If the other side of the rectangle is y;

$\displaystyle tan45^0=\frac{x}{y}$

$\displaystyle tan60^0=\frac{x+4}{y}$

Can you do it from here??
• Apr 3rd 2010, 07:14 PM
Prove It
You're expected to be able to recognise triangles that are of dimensions $\displaystyle (1, 1, \sqrt{2})$ and $\displaystyle (1, \sqrt{3}, 2)$.

Looking at the large triangle, its dimensions are

$\displaystyle (x, \sqrt{3}\,x, 2x)$.

So the base of this shape is $\displaystyle \sqrt{3}\,x$.

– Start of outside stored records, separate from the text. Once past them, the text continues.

Lemma rehash_ends c1 tmp : rehashing G mode P m c c1 cap tmp ->
  table_ok G mode P m c1 /\ (forall q, 0 <= q < cap -> cbyte (control c1) q <> kDeleted) /\
  Permutation (elements c1) (elements c) /\
  empties m (control c1) = Z.of_nat (length (slot_array c)) - Z.of_nat (length (elements c)).
Proof.
  intros R. pose proof (i_ok _ _ _ _ _ _ I) as T. pose proof (t_m55 _ _ _ _ _ T) as Hm. pose proof (g_ctrl _ _ _ _ _ _ _ _ R) as Hc.
  pose proof (slots_in_cap G mode P m c T) as Hl. pose proof (g_len _ _ _ _ _ _ _ _ R) as Len.
  pose proof (ctrl_len _ _ _ Hc) as HL. pose proof (width_cases W w HW Hw) as HWc.
  assert (ND : forall q, 0 <= q < cap -> cbyte (control c1) q <> kDeleted).
  { intros q Hq D. destruct (g_pending _ _ _ _ _ _ _ _ R q Hq D). lia. }
  assert (Byte : forall n, (n < length (slot_array c1))%nat -> nth n (control c1) 0 = cbyte (control c1) (Z.of_nat n))
    by (intros n Hn; unfold cbyte; now rewrite Nat2Z.id).
  assert (EL : live c1 = elements c1).
  { apply (flat_map_combine live_slot slot_element 0); [reflexivity|lia|]. intros n x En.
    assert (Hn : (n < length (slot_array c1))%nat) by (apply nth_error_Some; congruence).
    rewrite Byte by exact Hn. destruct x as [v|]; [|reflexivity]. cbn [live_slot slot_element]. unfold IsDeleted.
    rewrite (proj2 (Z.eqb_neq _ _)), orb_false_r by (apply ND; lia). reflexivity. }
  assert (Perm : Permutation (elements c1) (elements c)) by (rewrite <- EL; apply R).
  assert (Sd : forall v, key_hash mode P c1 v = key_hash mode P c v)
    by (intros v; unfold key_hash, seed; now rewrite (g_inline _ _ _ _ _ _ _ _ R)).
  split; [|split; [exact ND|split; [exact Perm|]]].
  - constructor.
    + apply T.
    + unfold capacity. rewrite (g_inline _ _ _ _ _ _ _ _ R). apply T.
    + rewrite (g_inline _ _ _ _ _ _ _ _ R). apply T.
    + exact Hc.
    + unfold blocked_element_count. rewrite Len, (g_inline _ _ _ _ _ _ _ _ R). apply T.
    + rewrite Len. apply R.
    + intros q Hq F. destruct (g_full _ _ _ _ _ _ _ _ R q Hq F) as (v & E1 & E2 & E3). exists v. rewrite Sd.
      split; [exact E1|]. split; [exact E2|]. exact (path_reach G m IsEmptyOrDeleted _ _ _ empty_is_free E3).
    + exact (distinct_perm P _ _ (Permutation_sym Perm) (t_distinct _ _ _ _ _ T)).
  - rewrite <- (Permutation_length Perm), <- Len. unfold empties, elements.
    pose proof (count_slots (slot_array c1) (control c1) ltac:(lia)) as Cnt.
    assert (Rest : flat_map empty_mark (firstn (Z.to_nat cap) (control c1)) =
                   flat_map empty_mark (firstn (length (slot_array c1)) (control c1))).
    { apply empties_front; [lia|]. intros q Hq. replace (nth q (control c1) 0) with (cbyte (control c1) (Z.of_nat q))
        by (unfold cbyte; now rewrite Nat2Z.id).
      rewrite (proj2 (g_blocked _ _ _ _ _ _ _ _ R (Z.of_nat q) ltac:(lia)) ltac:(lia)). reflexivity. }
    rewrite Rest. rewrite <- Cnt at 2; [lia|]. intros n x En.
    assert (Hn : (n < length (slot_array c1))%nat) by (apply nth_error_Some; congruence).
    rewrite Byte by exact Hn. set (q := Z.of_nat n) in *. assert (Hq : 0 <= q < cap) by lia.
    assert (Val : valid_ctrl (cbyte (control c1) q)) by (eapply cbyte_valid; eauto; lia).
    destruct Val as [F|[E|[E|E]]].
    + assert (Fq : IsFull (cbyte (control c1) q) = true) by (unfold IsFull; rewrite Z.geb_leb; apply Z.leb_le; lia).
      destruct (g_full _ _ _ _ _ _ _ _ R q Hq Fq) as (v & Rv & _).
      rewrite read_slot_nth in Rv by lia. unfold q in Rv. rewrite Nat2Z.id, (nth_error_nth _ _ _ En) in Rv. subst x.
      cbn [slot_element]. rewrite Fq. unfold empty_mark, IsEmpty, kEmpty. rewrite (proj2 (Z.eqb_neq _ _)) by lia. reflexivity.
    + rewrite E. now destruct x.
    + now apply ND in E.
    + apply (g_blocked _ _ _ _ _ _ _ _ R q Hq) in E. lia.
Qed.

Using that information, you should be able to see that

$\displaystyle \sqrt{3}\,x - x = 4$

$\displaystyle x(\sqrt{3} - 1) = 4$

$\displaystyle x = \frac{4}{\sqrt{3} - 1}$

$\displaystyle x = \frac{4(\sqrt{3} + 1)}{(\sqrt{3} - 1)(\sqrt{3} + 1)}$

$\displaystyle x = \frac{4(\sqrt{3} + 1)}{3 - 1}$

$\displaystyle x = \frac{4(\sqrt{3} + 1)}{2}$

$\displaystyle x = 2(\sqrt{3} + 1)$

$\displaystyle x = 2\sqrt{3} + 2$.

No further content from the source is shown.